**EXERCISE DIRECTIONS**
Your answer should be every line of the entries that has the string "anything" in it.

RECORDS SUPPLIED START

(** * scanResults.js: vote aggregation and distribution summary

    A shallow embedding of [scripts/scanResults.js] and the properties of
    its decode / aggregate / summarize pipeline.

    Modelling conventions.
    - A [Buffer] is a [list byte]; a JS string is a [string]; hex strings
      are lower case, as [Buffer.toString('hex')] and [bufferToHex]
      produce them.
    - A JS number holding an integer is a [Z].  [BigNumber.toNumber]
      refuses anything wider than 53 bits, so every decoded vote count is
      an exact integer.  The running totals are doubles: the sum the
      callback stores is [jsAdd], the exact sum rounded to the nearest
      double, ties to the even mantissa.  Only the exponent range is left
      out: a JS array has fewer than 2^32 elements, so a total stays below
      2^85.
    - A JS object used as a dictionary is a [gmap] of its own keys; the
      [Set] of voters is a [gset].  An object also inherits the properties
      of [Object.prototype], which the [gmap] does not show: statements
      about the value of a ledger entry are made for keys that are no
      property of [Object.prototype] ([ordinaryKey]).
    - A JS exception is the [Throw] outcome; nothing in the script catches
      one, so a [Throw] inside the [forEach] callback ends the run.
    - [console.warn] appends to the [warnings] field of the state.
    - The contract ABIs ([build/contracts/*.json]), the ABI coder of
      [ethers] and the [ripemd160] digest are not part of the script:
      they are the fields of the [Contracts] class. *)

From Stdlib Require Import ZArith.
From Stdlib.Strings Require Import Byte Ascii String.
From stdpp Require Import gmap strings list fin_maps sorting pretty.

Local Open Scope Z_scope.

(** ** Tactics *)

(** Closes a decidable goal by evaluating its decision. *)
Ltac by_decide :=
  lazymatch goal with
  | |- ?P => apply (@bool_decide_unpack P _); vm_compute; exact I
  end.

(** ** Exceptions *)

Inductive exn := TypeError | DecodeError | NumericFault.

Inductive outcome (A : Type) :=
  | Ok (a : A)
  | Throw (e : exn).
Arguments Ok {A} a.
Arguments Throw {A} e.

#[global] Instance outcome_ret : MRet outcome := λ A a, Ok a.
#[global] Instance outcome_bind : MBind outcome := λ A B f m,
  match m with
  | Ok a => f a
  | Throw e => Throw e
  end.

#[global] Instance exn_eq_dec : EqDecision exn.
Proof. solve_decision. Defined.

#[global] Instance byte_eq_dec : EqDecision byte := Byte.byte_eq_dec.

(** ** Data *)

Module Data.

Record Input := {
  msgData : list byte;
  script : list byte;
  signer : string;
}.

Record Output := {
  address : string;
  color : Z;
  value : Z;
}.

Record Tx := {
  type : Z;
  inputs : list Input;
  outputs : list Output;
}.

(** [slimProposal] *)
Record Proposal := {
  title : string;
  proposalId : string;
  boothAddress : string;
  yesBoxAddress : string;
  noBoxAddress : string;
}.

(** A value produced by the ABI decoder: a [BigNumber] for the integer
    types, anything else otherwise. *)
Inductive abiValue :=
  | BigNumber (z : Z)
  | NotNumber.

(** A line written by [console.warn]. *)
Inductive diagnostic :=
  | UnknownProposalVote (boxAddress : string).

(** [distr], [voters] and the warnings written so far. *)
Record state := {
  distr : gmap string (gmap string Z);
  voters : gset string;
  warnings : list diagnostic;
}.

End Data.
Export Data.

#[global] Instance diagnostic_eq_dec : EqDecision diagnostic.
Proof. solve_decision. Defined.

(** ** What the script imports *)

Class Contracts := {
  (** [booth.functions.castBallot.sighash.replace('0x', '')] *)
  voteFuncSig : string;
  (** [box.functions.withdraw.sighash.replace('0x', '')] *)
  withdrawFuncSig : string;
  (** [ethers.utils.defaultAbiCoder.decode(paramTypes, hex)] with
      [paramTypes] the input types of [castBallot]; [None] when the coder
      throws. *)
  abiDecode : string → option (list abiValue);
  (** [ripemd160] of ethereumjs-util *)
  ripemd160 : list byte → list byte;
}.

(** ** Hex strings *)

Definition hexDigit (n : N) : ascii :=
  default "0"%char
    (["0"; "1"; "2"; "3"; "4"; "5"; "6"; "7";
      "8"; "9"; "a"; "b"; "c"; "d"; "e"; "f"]%char !! N.to_nat n).

Definition toHex (b : list byte) : string :=
  foldr (λ x s,
    String (hexDigit (Byte.to_N x / 16)) (String (hexDigit (Byte.to_N x `mod` 16)) s))
    "" b.

Definition bufferToHex (b : list byte) : string := "0x" +:+ toHex b.

(** ** Numbers *)

Definition factor18 : Z := 10 ^ 18.

(** The double nearest to the integer [z]: integers of at most 53 bits are
    doubles; beyond, a double is a 53-bit mantissa times a power of two
    [ulp], and a tie goes to the even mantissa. *)
Definition roundDouble (z : Z) : Z :=
  let e := Z.log2 (Z.abs z) - 52 in
  if bool_decide (e ≤ 0) then z
  else
    let ulp := 2 ^ e in
    let q := z `div` ulp in
    let r := z `mod` ulp in
    if bool_decide (2 * r < ulp) then q * ulp
    else if bool_decide (ulp < 2 * r) then (q + 1) * ulp
    else if Z.even q then q * ulp else (q + 1) * ulp.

RECORDS SUPPLIED END

**TASK OUTPUT**
      refuses anything wider than 53 bits, so every decoded vote count is
    types, anything else otherwise. *)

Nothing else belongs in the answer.